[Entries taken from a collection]

-.-.-

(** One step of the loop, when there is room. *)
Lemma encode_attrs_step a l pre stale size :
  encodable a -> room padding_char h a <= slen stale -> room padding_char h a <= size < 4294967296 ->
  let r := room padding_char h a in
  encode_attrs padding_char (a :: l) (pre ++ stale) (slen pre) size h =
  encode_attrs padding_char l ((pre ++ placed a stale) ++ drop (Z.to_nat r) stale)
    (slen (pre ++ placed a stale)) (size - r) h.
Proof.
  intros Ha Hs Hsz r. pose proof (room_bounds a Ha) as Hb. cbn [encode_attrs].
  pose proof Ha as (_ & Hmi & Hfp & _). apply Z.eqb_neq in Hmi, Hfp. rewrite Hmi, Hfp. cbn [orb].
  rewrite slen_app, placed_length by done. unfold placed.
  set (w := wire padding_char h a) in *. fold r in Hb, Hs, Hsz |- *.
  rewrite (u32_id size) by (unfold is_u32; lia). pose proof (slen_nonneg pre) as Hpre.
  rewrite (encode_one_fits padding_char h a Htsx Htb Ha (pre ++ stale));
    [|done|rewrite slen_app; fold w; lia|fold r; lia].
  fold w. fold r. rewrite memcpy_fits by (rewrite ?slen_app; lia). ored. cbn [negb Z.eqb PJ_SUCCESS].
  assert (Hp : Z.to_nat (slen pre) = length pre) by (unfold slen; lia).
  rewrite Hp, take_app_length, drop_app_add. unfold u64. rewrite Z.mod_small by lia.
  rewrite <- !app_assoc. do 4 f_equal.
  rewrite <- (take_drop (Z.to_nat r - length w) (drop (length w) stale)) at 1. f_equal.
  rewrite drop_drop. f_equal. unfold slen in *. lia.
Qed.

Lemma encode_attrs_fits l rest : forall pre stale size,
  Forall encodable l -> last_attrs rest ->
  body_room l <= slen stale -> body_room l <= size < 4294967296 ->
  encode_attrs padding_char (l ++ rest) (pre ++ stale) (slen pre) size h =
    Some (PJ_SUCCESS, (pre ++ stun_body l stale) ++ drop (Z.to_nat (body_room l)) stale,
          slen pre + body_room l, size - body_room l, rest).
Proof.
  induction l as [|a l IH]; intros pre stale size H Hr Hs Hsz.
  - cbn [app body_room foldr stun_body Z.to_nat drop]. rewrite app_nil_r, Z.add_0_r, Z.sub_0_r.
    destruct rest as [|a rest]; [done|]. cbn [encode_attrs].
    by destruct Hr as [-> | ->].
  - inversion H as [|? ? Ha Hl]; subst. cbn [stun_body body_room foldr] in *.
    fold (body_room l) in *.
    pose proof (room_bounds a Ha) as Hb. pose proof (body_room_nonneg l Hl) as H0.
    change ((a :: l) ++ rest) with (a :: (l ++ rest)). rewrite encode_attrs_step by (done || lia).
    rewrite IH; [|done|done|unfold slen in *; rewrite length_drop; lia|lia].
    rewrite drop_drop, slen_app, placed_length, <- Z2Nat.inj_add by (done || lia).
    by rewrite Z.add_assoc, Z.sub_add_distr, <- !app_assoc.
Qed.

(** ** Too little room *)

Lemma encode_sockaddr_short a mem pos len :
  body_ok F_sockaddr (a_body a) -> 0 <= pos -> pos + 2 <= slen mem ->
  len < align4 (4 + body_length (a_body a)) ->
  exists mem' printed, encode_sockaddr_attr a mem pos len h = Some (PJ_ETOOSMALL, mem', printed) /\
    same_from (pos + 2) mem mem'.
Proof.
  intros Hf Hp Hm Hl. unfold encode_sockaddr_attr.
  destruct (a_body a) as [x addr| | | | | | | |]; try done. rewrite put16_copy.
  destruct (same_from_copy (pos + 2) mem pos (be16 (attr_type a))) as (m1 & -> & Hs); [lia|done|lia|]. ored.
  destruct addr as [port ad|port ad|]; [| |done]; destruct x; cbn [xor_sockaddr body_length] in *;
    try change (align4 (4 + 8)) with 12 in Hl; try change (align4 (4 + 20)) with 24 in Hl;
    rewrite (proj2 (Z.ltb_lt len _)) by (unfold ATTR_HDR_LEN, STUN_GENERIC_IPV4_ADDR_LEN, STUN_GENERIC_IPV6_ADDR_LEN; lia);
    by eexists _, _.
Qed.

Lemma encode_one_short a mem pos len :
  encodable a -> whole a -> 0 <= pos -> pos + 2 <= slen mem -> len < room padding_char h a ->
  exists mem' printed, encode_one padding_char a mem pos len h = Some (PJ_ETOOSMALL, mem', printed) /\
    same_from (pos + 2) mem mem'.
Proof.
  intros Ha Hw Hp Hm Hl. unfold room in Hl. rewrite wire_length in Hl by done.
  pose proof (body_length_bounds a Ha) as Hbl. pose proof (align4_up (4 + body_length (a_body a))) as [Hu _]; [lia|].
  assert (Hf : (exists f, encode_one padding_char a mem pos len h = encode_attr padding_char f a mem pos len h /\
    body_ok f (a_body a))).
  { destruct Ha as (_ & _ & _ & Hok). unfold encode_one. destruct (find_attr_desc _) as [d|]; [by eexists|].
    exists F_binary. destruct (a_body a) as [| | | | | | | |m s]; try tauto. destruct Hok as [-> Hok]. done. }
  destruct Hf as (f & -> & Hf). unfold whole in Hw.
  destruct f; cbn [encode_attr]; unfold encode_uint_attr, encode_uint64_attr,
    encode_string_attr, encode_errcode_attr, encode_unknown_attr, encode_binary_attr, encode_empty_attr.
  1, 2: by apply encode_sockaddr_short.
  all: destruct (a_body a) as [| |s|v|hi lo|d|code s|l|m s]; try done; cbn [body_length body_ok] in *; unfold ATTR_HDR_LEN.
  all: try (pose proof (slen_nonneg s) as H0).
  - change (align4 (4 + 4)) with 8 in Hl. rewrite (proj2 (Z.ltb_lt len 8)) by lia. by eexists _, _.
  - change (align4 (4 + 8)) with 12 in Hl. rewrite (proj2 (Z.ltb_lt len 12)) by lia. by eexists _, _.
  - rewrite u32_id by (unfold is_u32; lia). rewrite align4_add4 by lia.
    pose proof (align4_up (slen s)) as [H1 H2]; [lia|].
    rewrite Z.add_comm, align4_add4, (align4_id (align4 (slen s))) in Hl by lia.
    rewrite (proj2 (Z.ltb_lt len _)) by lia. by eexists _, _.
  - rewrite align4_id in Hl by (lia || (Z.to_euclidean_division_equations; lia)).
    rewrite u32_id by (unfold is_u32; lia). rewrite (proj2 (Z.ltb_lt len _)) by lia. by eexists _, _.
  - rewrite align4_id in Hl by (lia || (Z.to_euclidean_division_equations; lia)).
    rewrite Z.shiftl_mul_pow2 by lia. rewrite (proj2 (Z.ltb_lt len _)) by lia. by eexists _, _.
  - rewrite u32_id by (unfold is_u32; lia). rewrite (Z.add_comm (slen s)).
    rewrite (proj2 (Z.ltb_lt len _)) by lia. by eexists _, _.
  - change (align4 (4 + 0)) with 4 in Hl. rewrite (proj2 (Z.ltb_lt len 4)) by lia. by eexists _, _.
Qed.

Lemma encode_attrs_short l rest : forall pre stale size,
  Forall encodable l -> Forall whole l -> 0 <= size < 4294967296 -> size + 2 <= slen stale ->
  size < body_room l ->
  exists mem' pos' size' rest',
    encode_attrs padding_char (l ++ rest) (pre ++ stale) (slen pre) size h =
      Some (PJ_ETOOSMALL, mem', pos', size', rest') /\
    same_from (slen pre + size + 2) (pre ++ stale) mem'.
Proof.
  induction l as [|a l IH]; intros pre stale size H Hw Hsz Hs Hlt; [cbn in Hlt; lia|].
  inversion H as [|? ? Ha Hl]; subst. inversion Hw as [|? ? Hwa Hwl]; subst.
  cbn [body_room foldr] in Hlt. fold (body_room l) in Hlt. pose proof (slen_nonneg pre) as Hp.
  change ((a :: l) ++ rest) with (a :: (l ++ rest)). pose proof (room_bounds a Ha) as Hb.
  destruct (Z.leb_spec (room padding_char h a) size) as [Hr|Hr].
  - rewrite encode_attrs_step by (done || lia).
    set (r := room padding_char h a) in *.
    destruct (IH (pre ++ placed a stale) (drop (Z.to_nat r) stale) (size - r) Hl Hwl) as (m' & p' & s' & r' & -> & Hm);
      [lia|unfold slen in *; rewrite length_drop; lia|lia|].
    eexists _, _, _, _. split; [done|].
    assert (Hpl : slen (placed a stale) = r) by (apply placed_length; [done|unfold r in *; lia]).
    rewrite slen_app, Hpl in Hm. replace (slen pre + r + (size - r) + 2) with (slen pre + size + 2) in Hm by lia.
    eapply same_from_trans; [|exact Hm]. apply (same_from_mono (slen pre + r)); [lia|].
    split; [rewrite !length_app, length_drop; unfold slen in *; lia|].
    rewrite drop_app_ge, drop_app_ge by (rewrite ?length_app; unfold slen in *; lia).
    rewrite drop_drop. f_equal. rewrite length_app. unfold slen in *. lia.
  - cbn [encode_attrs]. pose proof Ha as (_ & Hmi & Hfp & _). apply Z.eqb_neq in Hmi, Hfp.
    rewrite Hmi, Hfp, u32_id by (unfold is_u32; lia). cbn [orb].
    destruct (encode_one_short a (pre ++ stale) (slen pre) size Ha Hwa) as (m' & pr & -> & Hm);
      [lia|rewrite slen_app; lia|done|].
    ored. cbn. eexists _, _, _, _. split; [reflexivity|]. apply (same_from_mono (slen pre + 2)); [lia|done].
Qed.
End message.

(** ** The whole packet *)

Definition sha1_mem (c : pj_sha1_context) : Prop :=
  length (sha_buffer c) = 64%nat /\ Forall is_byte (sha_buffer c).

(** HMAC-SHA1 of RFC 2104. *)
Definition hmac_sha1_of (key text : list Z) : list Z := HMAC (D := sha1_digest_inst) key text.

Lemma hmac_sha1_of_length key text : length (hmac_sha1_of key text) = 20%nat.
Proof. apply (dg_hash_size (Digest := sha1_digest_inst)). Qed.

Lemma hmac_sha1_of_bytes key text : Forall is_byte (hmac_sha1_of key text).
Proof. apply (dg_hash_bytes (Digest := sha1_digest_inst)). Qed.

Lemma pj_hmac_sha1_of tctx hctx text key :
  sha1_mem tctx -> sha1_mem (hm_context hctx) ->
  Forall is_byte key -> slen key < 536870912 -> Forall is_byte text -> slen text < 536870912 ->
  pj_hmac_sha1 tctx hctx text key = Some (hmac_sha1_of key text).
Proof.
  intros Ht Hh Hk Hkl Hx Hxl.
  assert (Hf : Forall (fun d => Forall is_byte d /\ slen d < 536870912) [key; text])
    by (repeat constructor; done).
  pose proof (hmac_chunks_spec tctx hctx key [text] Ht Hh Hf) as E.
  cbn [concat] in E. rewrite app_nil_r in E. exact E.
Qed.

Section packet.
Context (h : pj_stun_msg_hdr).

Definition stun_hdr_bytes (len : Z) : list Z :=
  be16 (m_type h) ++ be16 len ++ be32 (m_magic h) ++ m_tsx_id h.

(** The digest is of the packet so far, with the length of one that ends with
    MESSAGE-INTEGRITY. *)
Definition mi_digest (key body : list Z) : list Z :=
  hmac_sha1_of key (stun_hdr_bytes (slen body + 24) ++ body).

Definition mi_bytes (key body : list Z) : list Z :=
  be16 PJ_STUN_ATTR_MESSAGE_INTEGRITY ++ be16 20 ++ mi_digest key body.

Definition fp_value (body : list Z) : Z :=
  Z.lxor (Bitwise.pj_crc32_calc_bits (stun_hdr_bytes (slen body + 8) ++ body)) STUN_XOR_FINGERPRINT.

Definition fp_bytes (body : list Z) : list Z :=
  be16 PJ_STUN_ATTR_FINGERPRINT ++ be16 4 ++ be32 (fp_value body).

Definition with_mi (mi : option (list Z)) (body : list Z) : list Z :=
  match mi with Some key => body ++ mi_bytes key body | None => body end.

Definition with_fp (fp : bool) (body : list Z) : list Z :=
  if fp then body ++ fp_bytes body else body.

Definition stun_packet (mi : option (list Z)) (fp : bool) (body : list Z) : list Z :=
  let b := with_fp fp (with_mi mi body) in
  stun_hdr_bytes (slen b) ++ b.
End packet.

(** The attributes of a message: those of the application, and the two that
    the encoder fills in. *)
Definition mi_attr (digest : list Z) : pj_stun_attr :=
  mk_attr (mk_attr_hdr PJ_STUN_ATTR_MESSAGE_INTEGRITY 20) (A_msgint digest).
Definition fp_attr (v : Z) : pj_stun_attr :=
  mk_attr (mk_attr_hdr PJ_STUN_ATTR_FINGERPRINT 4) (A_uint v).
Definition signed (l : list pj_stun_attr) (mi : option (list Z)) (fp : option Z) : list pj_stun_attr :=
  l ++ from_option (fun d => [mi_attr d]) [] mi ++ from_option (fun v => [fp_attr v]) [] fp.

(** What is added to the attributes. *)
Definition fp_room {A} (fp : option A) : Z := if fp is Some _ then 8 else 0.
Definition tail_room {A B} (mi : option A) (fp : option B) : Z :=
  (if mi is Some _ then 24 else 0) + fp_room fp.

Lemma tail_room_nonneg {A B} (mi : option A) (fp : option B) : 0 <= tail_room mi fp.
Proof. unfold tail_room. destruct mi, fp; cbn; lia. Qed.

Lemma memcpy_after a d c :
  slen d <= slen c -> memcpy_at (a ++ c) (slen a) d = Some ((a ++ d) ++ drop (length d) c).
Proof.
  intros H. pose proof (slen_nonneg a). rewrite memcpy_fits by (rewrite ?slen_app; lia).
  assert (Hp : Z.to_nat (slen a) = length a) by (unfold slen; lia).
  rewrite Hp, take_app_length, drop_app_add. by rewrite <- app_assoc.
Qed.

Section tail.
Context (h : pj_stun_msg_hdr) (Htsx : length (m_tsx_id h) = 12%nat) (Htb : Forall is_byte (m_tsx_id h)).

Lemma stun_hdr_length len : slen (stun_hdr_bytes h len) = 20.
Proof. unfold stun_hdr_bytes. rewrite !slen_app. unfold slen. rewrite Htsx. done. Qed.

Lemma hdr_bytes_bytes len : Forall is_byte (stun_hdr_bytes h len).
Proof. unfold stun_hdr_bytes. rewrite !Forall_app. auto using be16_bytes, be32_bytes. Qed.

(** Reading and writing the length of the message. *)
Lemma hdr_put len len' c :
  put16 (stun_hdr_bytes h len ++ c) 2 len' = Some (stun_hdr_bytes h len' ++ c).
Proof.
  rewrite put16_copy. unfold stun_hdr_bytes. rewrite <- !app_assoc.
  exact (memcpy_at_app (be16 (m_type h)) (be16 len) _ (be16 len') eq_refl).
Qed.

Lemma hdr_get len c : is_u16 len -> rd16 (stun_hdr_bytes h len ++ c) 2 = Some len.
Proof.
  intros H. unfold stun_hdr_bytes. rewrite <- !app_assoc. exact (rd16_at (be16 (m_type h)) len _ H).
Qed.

-.-.-

Show every line of the data in which the word "whole" appears.

> _Task result_
  encodable a -> whole a -> 0 <= pos -> pos + 2 <= slen mem -> len < room padding_char h a ->
  destruct Hf as (f & -> & Hf). unfold whole in Hw.
  Forall encodable l -> Forall whole l -> 0 <= size < 4294967296 -> size + 2 <= slen stale ->
(** ** The whole packet *)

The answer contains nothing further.